The take-home message is that if you’re going to expend the overhead necessary to setup and start multiple IPython.parallel engines and distribute jobs to them, the jobs need to be more resource-consuming than just a few ms each.  And you should try to make as few function calls as possible.  Each call should do as much work as possible.

High performance computing versus high throughput

high performance computing
Xserve G5 supercomputer.
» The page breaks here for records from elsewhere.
(** ** An abort *)

Lemma live_mark s r ks key :
  Inv no_threat s → Live nobody s → sm_control s = CMark r ks →
  Live nobody (set_control (CMark r (ks ∖ {[key]}))
    (set_memory (MarkEstimate (sm_memory s) key (tr_Version r)) s)).
Proof.
  intros I [] Hct. set (s' := set_control _ _).
  assert (∀ v, superseded s v → superseded s' v) as Hs.
  { intros v [H|(r' & ks' & E & Ev)]; [by left|right]. rewrite Hct in E. injection E as <- <-. by repeat eexists. }
  split; try done.
  - intros k y Sy He. apply stored_upsert in Sy as [[-> [->|[Sy _]]]|[_ Sy]];
      [right; by repeat eexists|apply Hs; by eapply l_estimates0..|apply I].
  - intros w d Hw Hd. destruct (l_dependencies0 w d Hw Hd). by split; [|apply Hs].
Qed.

Lemma live_retire n s r :
  Inv no_threat s → bounded n s → n + 1 < 2 ^ 32 → Live nobody s → sm_control s = CMark r ∅ →
  Live nobody (retire r s).
Proof.
  intros I B Hn L Hct. pose proof (i_control _ _ _ _ _ I) as Hc. rewrite Hct in Hc. cbn in Hc.
  set (i := v_Txn (tr_Version r)) in *.
  change (entry_at (sm_slots s) i) with (slot_at s i) in Hc. destruct Hc as (Hi & Einc & Hx & Hv & _).
  destruct (retire_frame n s r I B Hn Hi Einc) as (Esl & Em & Ea & Ec & _ & Ev & _ & Edp & _).
  fold i in Esl. assert (∀ j, queued_at (retire r s) j = true → j ≠ i ∧ queued_at s j = true) as Hq.
  { intros j H. unfold retire in H. destruct (Abort (tr_Version r) (sm_scheduler s)) as [sch next].
    apply (queued_put i false s) in H as [[_ H]|H]; done. }
  assert ((∀ t, t ∈ tasks (sm_scheduler s) → t ∈ tasks (sm_scheduler (retire r s))) ∧
    ∀ j, sc_statuses (sm_scheduler (retire r s)) !! j = Some StatusWaiting →
      j ≠ i ∧ sc_statuses (sm_scheduler s) !! j = Some StatusWaiting) as [Ht Hst].
  { unfold retire, Abort, abortLocked. fold i.
    rewrite (i_incarnations _ _ _ _ _ I i Hi), Einc, bool_decide_eq_true_2 by done. cbn [negb].
    set (next := MkVersion _ _). set (s1 := set_aborts _ _).
    assert (sc_ok (set_status i StatusAborted s1)) as O by (apply sc_ok_status; by destruct (i_scheduler _ _ _ _ _ I)).
    destruct (enqueue_spec (MkTask TaskExecute next 0) _ O) as (_ & _ & V & T). split.
    - intros t Hin. change (sm_scheduler _) with (enqueueLocked (MkTask TaskExecute next 0) (set_status i StatusAborted s1)).
      rewrite T. by right.
    - intros j. change (sm_scheduler _) with (enqueueLocked (MkTask TaskExecute next 0) (set_status i StatusAborted s1)) at 1.
      apply (f_equal (λ v, v.1.1.1)) in V. cbn in V. rewrite V. rewrite lookup_insert_Some. naive_solver. }
  set (s' := retire r s) in *. clearbody s'. set (f := retired _ _) in *.
  assert (slot_at s' i = f (slot_at s i)) as Ei.
  { change (slot_at s' i) with (entry_at (sm_slots s') i). rewrite Esl, entry_update, decide_True; [done|].
    by rewrite (i_length _ _ _ _ _ I). }
  assert (∀ j, j ≠ i → slot_at s' j = slot_at s j) as Eo.
  { intros j Hj. change (slot_at s' j) with (entry_at (sm_slots s') j). rewrite Esl. by apply slot_other. }
  assert (∀ v, superseded s v → superseded s' v) as Hs.
  { intros v [H|(r' & ks & E & <-)].
    - left. destruct (decide (v_Txn v = i)) as [Ev'|]; [|by rewrite Eo]. rewrite Ev' in *. rewrite Ei. cbn. lia.
    - left. rewrite Hct in E. injection E as <- <-. fold i. rewrite Ei, Einc. cbn. lia. }
  destruct L. split.
  - intros j Hj H. destruct (Hst j H) as [Hne H']. rewrite Eo by done. by apply l_status0.
  - intros j Hj H. destruct (Hq j H) as [Hne Hqs]. destruct (l_queued0 j Hj Hqs) as (H1 & H2 & H3).
    unfold validation_of, version_at, present. rewrite Eo, Ea by done. split_and!; [done..|].
    destruct H3 as [H3|H3]; [left; by apply Ht|by right].
  - unfold waiters. by rewrite Edp.
  - intros j Hj Hw. destruct (decide (j = i)) as [->|Hne]; [by rewrite Ei in Hw|].
    rewrite Eo in Hw by done. destruct (l_waiting0 j Hj Hw) as [[]|(d & H0 & H1 & H2 & H3)]. right. exists d.
    assert (v_Txn d ≠ i) by (intros E; rewrite E in H3; congruence).
    unfold waiters, version_at, pending. rewrite Edp, !Eo by done. done.
  - intros key y. rewrite Em. intros Hy He. apply Hs. by eapply l_estimates0.
  - intros w d. rewrite Ea. intros Hwa Hd. destruct (l_dependencies0 w d Hwa Hd). by split; [|apply Hs].
  - by rewrite Ec.
  - by rewrite Ec.
Qed.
Image credit: Christopher Bowns, Flickr

 

Two approaches to scientific computing

The terms “high performance computing” (HPC) and “high throughput computing” (HTC) might sound interchangeable to those not familiar with scientific computing, but they denote two very different approaches to computing.  I’m going to describe the difference below (with the caveat that I have only a layman’s understanding of this field).
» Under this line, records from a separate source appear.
(* ===== verification/Reorder.v ===== *)
(** * Transactions executed side by side on one snapshot

    When no transaction reads what an earlier one of a sequence writes, executing
    all of them against one snapshot and applying their writes is executing the
    sequence serially; when their writes do not meet either, the order in which
    the writes are applied does not matter. The parallel executors are argued
    with this. *)
From S2P Require Import Prelude GoStd Tx Block StateRoot Serial SerialProps Footprint.
Local Open Scope N_scope.
#[local] Opaque Sha256.sum256 sha256_hex Json.marshal.

Lemma foldl_perm {A B} (f : B → A → B) (l1 l2 : list A) :
  l1 ≡ₚ l2 → NoDup l1 →
  (∀ x y s, x ∈ l1 → y ∈ l1 → x ≠ y → f (f s x) y = f (f s y) x) →
  ∀ s, foldl f s l1 = foldl f s l2.
Proof.
  induction 1 as [|x l1 l2 Hp IH|x y l|l1 l2 l3 H1 IH1 H2 IH2]; intros Hnd Hc s; simpl; [done|..].
  - apply NoDup_cons in Hnd as [_ Hnd]. apply IH; [done|]. intros ? ? ? ? ?. apply Hc; by right.
  - f_equal. apply Hc; [set_solver..|]. apply NoDup_cons in Hnd as [Hy _]. set_solver.
  - rewrite IH1 by done. apply IH2; [by rewrite <- H1|]. intros x y s' Hx Hy.
    apply Hc; by rewrite H1.
Qed.

Lemma StronglySorted_append {A} (R : A → A → Prop) l1 l2 :
  StronglySorted R l1 → StronglySorted R l2 → (∀ x y, x ∈ l1 → y ∈ l2 → R x y) →
  StronglySorted R (l1 ++ l2).
Proof.
  intros H1 H2 H. induction H1 as [|x l1 H1 IH Hx]; simpl; [done|]. constructor.
  - apply IH. intros y z Hy. apply H. by right.
  - apply Forall_app. split; [done|]. apply Forall_forall. intros y Hy. apply H; [left|done].
Qed.

Lemma StronglySorted_reverse {A} (R : A → A → Prop) l :
  StronglySorted R l → StronglySorted (flip R) (reverse l).
Proof.
  induction 1 as [|x l _ IH Hx]; [constructor|]. rewrite reverse_cons.
  apply StronglySorted_append; [done|repeat constructor|].
  intros y z Hy Hz%list_elem_of_singleton. rewrite elem_of_reverse in Hy. subst.
  rewrite Forall_forall in Hx. by apply Hx.
Qed.

Lemma StronglySorted_filter' {A} (R : A → A → Prop) (P : A → Prop) `{∀ x, Decision (P x)} l :
  StronglySorted R l → StronglySorted R (filter P l).
Proof.
  induction 1 as [|x l _ IH Hx]; [constructor|]. rewrite filter_cons. case_decide; [|done].
  constructor; [done|]. apply Forall_forall. intros y [_ Hy]%list_elem_of_filter.
  rewrite Forall_forall in Hx. by apply Hx.
Qed.

Lemma StronglySorted_weaken {A} (R R' : A → A → Prop) l :
  (∀ x y, x ∈ l → y ∈ l → R x y → R' x y) → StronglySorted R l → StronglySorted R' l.
Proof.
  intros H S. induction S as [|x l S IH Hx]; constructor.
  - apply IH. intros y z Hy Hz. apply H; by right.
  - apply Forall_forall. intros y Hy. apply H; [left|by right|]. rewrite Forall_forall in Hx. by apply Hx.
Qed.

(** ** Applying writes *)

Lemma shard_view_materialize_other shardID writes st key :
  (∀ k, is_Some (writes !! k) → qualify shardID k ≠ qualify shardID key) →
  shard_view shardID (materialize shardID writes st) key = shard_view shardID st key.
Proof.
  intros H. rewrite shard_view_materialize.
  - destruct (writes !! key) eqn:E; [|done]. exfalso. by eapply H; [by eexists|].
  - intros k Hk E. exfalso. by eapply H.
Qed.

Lemma materialize_comm shardID w1 w2 st :
  (∀ k1 k2, is_Some (w1 !! k1) → is_Some (w2 !! k2) → qualify shardID k1 ≠ qualify shardID k2) →
  materialize shardID w1 (materialize shardID w2 st) = materialize shardID w2 (materialize shardID w1 st).
Proof.
  intros H. unfold materialize.
  assert (∀ k1 k2, k1 ∈ sorted_keys w1 → k2 ∈ sorted_keys w2 → qualify shardID k1 ≠ qualify shardID k2) as Hk.
  { intros k1 k2 ?%elem_of_sorted_keys ?%elem_of_sorted_keys. by apply H. }
  clear H. revert Hk. generalize (sorted_keys w1) as l1, (sorted_keys w2) as l2. intros l1 l2 Hk.
  revert st. induction l1 as [|k l1 IH]; intros st; simpl; [done|].
  rewrite <- IH by (intros ? ? ?; apply Hk; by right). f_equal.
  clear IH. assert (∀ k2, k2 ∈ l2 → qualify shardID k ≠ qualify shardID k2) as H by (intros; by apply Hk; [left|]).
  clear Hk. revert st. induction l2 as [|k2 l2 IH]; intros st; simpl; [done|].
  rewrite IH by (intros ? ?; apply H; by right). f_equal. symmetry.
  apply insert_insert_ne, not_eq_sym, H. left.
Qed.

(** ** Side by side is one after the other *)

Section reorder.
Context (initial : Z) (b : Block).

(** A transaction with the index its delta carries. *)
Abbreviation job := (Z * SignedTransaction)%type.

Definition delta_on (st : gmap string string) (j : job) : TxDelta :=
  (ExecuteTransaction initial b j.2 st j.1).2.

(** [u] may come before [t]: [t] reads nothing [u] writes. *)
Definition may_precede (st : gmap string string) (u t : job) : Prop :=
  ∀ k ro, is_Some (td_WriteSet (delta_on st u) !! k) → ro ∈ td_ReadSet (delta_on st t) →
    qualify (ShardID b) k ≠ qualify (ShardID b) (ro_Key ro).

Definition apart (st : gmap string string) (u t : job) : Prop :=
  ∀ k1 k2, is_Some (td_WriteSet (delta_on st u) !! k1) → is_Some (td_WriteSet (delta_on st t) !! k2) →
    qualify (ShardID b) k1 ≠ qualify (ShardID b) k2.

Definition apply_job (st : gmap string string) (s : gmap string string) (j : job) : gmap string string :=
  materialize (ShardID b) (td_WriteSet (delta_on st j)) s.

Lemma tx_state_delta item st index :
  tx_state initial b item st = materialize (ShardID b) (td_WriteSet (delta_on st (index, item))) st.
Proof. unfold tx_state, delta_on. simpl. by rewrite (proj2 (ExecuteTransaction_run initial b item st index)). Qed.

Lemma side_by_side st order : ∀ st',
  StronglySorted (may_precede st) order →
  (∀ j ro, j ∈ order → ro ∈ td_ReadSet (delta_on st j) →
     shard_view (ShardID b) st' (ro_Key ro) = shard_view (ShardID b) st (ro_Key ro)) →
  final initial b order.*2 st' = foldl (apply_job st) st' order ∧
  ∀ k j, order !! k = Some j →
    delta_on (final initial b (take k order).*2 st') j = delta_on st j.
Proof.
  induction order as [|u order IH]; intros st' Hs Hr; [done|].
  apply StronglySorted_inv in Hs as [Hs Hu].
  assert (delta_on st' u = delta_on st u) as Eu.
  { unfold delta_on. f_equal. apply ExecuteTransaction_reads. intros ro Hro. apply (Hr u); [left|done]. }
  set (st1 := apply_job st st' u).
  assert (tx_state initial b u.2 st' = st1) as E1.
  { rewrite (tx_state_delta u.2 st' u.1). unfold st1, apply_job. rewrite <- Eu. by destruct u. }
  destruct (IH st1) as [Ef Ed]; [done| |].
  { intros j ro Hj Hro. rewrite <- (Hr j ro) by (by right || done). unfold st1, apply_job.
    apply shard_view_materialize_other. intros k Hk.
    rewrite Forall_forall in Hu. by apply (Hu j). }
  split.
  - change (final initial b (u :: order).*2 st') with (final initial b order.*2 (tx_state initial b u.2 st')).
    by rewrite E1, Ef.
  - intros [|k] j Hj; simplify_eq/=; [done|]. rewrite E1. by apply Ed.
Qed.

Lemma apply_perm st l1 l2 s :
  l1 ≡ₚ l2 → NoDup l1 → (∀ u t, u ∈ l1 → t ∈ l1 → u ≠ t → apart st u t) →
  foldl (apply_job st) s l1 = foldl (apply_job st) s l2.
Proof.
  intros Hp Hnd Ha. apply foldl_perm; [done|done|]. intros u t s' Hu Ht Hne.
  apply materialize_comm. intros k1 k2 H1 H2 E. by eapply (Ha u t).
Qed.
End reorder.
High throughput computing is for many smaller tasks

HTC is a computing approach that aims to make available a large number of computers to quickly accomplish tasks that are easily broken up into smaller, independent components.  For example, if you have to process 100 video clips, and each one takes ~1 hr, then you would need ~100 hrs of computing time on your laptop.

However, if you had 100 laptops, you could theoretically do the task in 1 hr assuming that you could instantly command each one to begin the processing task (in reality, of course, you’d have to run around setting up the task on each computer which could take longer than the compute time).  The point is this: each video processing task is independent of the others.

It is these types of tasks that HTC aims to address.  By providing many hundreds or thousands of networked CPUs in a cluster and a software application that can easily and automatically track and distribute hundreds of tasks (called a DRM or distributed-resource manager) an HTC user can submit a task such as the video processing example described above and have it automatically farmed out to 100 compute nodes for processing (in the HTC world this is called a “pleasantly parallel” problem).  Once each node completes, the data are copied back into the user’s home folder and it appears to the user that they have just used an extremely fast computer, when in fact they have used 100 computers working simultaneously.

High performance computing is for difficult computational problems

Now, however, consider the case of a computational task where each subunit is not independent of all of the others.  One that I am intimately familiar with is Molecular Dynamics (MD) simulations of protein structure and dynamics.  In MD simulations, an algorithm simulates the atomic motions of a protein molecule immersed in a box of waters on a very short timescale (somewhere on the order of a microsecond).  Even with the short timescale, this is a very compute-intensive task.  But because each atom in the protein interacts with many other atoms in the system, it is a task that can’t be neatly broken down into independent components in the way that video processing can be.   You can’t simply give each atom to a separate compute node.  In effect, MD simulation is a single, extremely resource-intensive computation.

Enter high performance computing.  In HPC (also called supercomputing), the aim is to build hardware and software that are focused on peak computing capability (i.e., speed) and extremely fast interconnectedness, rather than on the number of simultaneous tasks that can be accomplished.   The “high performance” part of HPC comes about from the technological focus on networking the computational nodes together with extremely fast connections so that communicating data and messages back and forth does not become a significant bottleneck to completing a large-scale computation.

On the software side of HPC, code libraries like MPI have been developed that allow simulations to be “parallelized” (i.e.,  broken down into smaller pieces).  These smaller pieces (called “domain decomposition” for MD simulation) are then farmed out to the compute nodes of an HPC supercomputer and they can exchange data in real time so that each part of the simulation “knows” about the results from every other part.  In this way, the velocities and positions of certain atoms of a protein can be influenced by all of the other velocities and positions of atoms even if they are being simulated on different CPU nodes.